## WHAT IS REQUIRED
Starting at the first line of the data below, write out each line exactly until you reach the line containing "inv_thread : ∀", and include that line too.

## RECORD EXCERPTS
Record Inv (d : DevObs) : Prop := {
  inv_well : well_ended (d_trace d);
  inv_ended : ∀ o, ended o (d_trace d) → ∃ b, d_objs d !! o = Some b ∧ ob_isClosed b = true;
  inv_obj : ∀ o b, d_objs d !! o = Some b → o < d_next d;
  inv_thread : ∀ t th, d_threads d !! t = Some th → t < d_next d;
  inv_handle : ∀ t o m c, d_threads d !! t = Some (THandle o m c) →
                 ¬ ended o (d_trace d) ∧ ∃ b, d_objs d !! o = Some b ∧ ob_mutex b = true;
  inv_one : ∀ t1 t2 o m1 c1 m2 c2, d_threads d !! t1 = Some (THandle o m1 c1) →
                 d_threads d !! t2 = Some (THandle o m2 c2) → t1 = t2 }.

Definition quiet_go (th : option Goroutine) : Prop :=
  match th with Some (THandle _ _ _) => False | _ => True end.

Lemma Inv_go t th d : Inv d → t < d_next d → quiet_go th → Inv (go t th d).
Proof.
  intros [] Ht Hq.
  assert (Hl : ∀ t' u, d_threads (go t th d) !! t' = Some u →
            (t' = t ∧ th = Some u) ∨ d_threads d !! t' = Some u).
  { intros t' u. simpl. destruct (decide (t = t')) as [<-|].
    - rewrite lookup_partial_alter_eq. by left.
    - rewrite lookup_partial_alter_ne; eauto. }
  constructor; try done.
  - intros t' u [[-> _]|Hu]%Hl; [done|by eauto].
  - intros t' o m c [[_ ->]|Hu]%Hl; [done|by eauto].
  - intros t1 t2 o m1 c1 m2 c2 [[_ E1]|Hu1]%Hl [[_ E2]|Hu2]%Hl; [by subst th..|by eauto].
Qed.
Lemma Inv_tick d : Inv d → Inv (tick d).
Proof.
  intros []. constructor; try done.
  - intros o b Hb. specialize (inv_obj0 o b Hb). simpl. lia.
  - intros t th Ht. specialize (inv_thread0 t th Ht). simpl. lia.
Qed.
(** A new goroutine. *)
Lemma Inv_go_new th d : Inv d → quiet_go (Some th) → Inv (tick (go (d_next d) (Some th) d)).
Proof. intros HI Hq. apply (Inv_go (d_next d) (Some th) (tick d)); [by apply Inv_tick|simpl; lia|done]. Qed.
Lemma Inv_set_table x d : Inv d → Inv (set_table x d).
Proof. by intros []. Qed.
Lemma Inv_set_onClose c h d : Inv d → Inv (set_onClose c h d).
Proof. by intros []. Qed.
Lemma Inv_Unregister c id d : Inv d → Inv (UnregisterCloseHandler c id d).
Proof. apply Inv_set_onClose. Qed.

## RESPONSE
Record Inv (d : DevObs) : Prop := {
  inv_well : well_ended (d_trace d);
  inv_ended : ∀ o, ended o (d_trace d) → ∃ b, d_objs d !! o = Some b ∧ ob_isClosed b = true;
  inv_obj : ∀ o b, d_objs d !! o = Some b → o < d_next d;
  inv_thread : ∀ t th, d_threads d !! t = Some th → t < d_next d;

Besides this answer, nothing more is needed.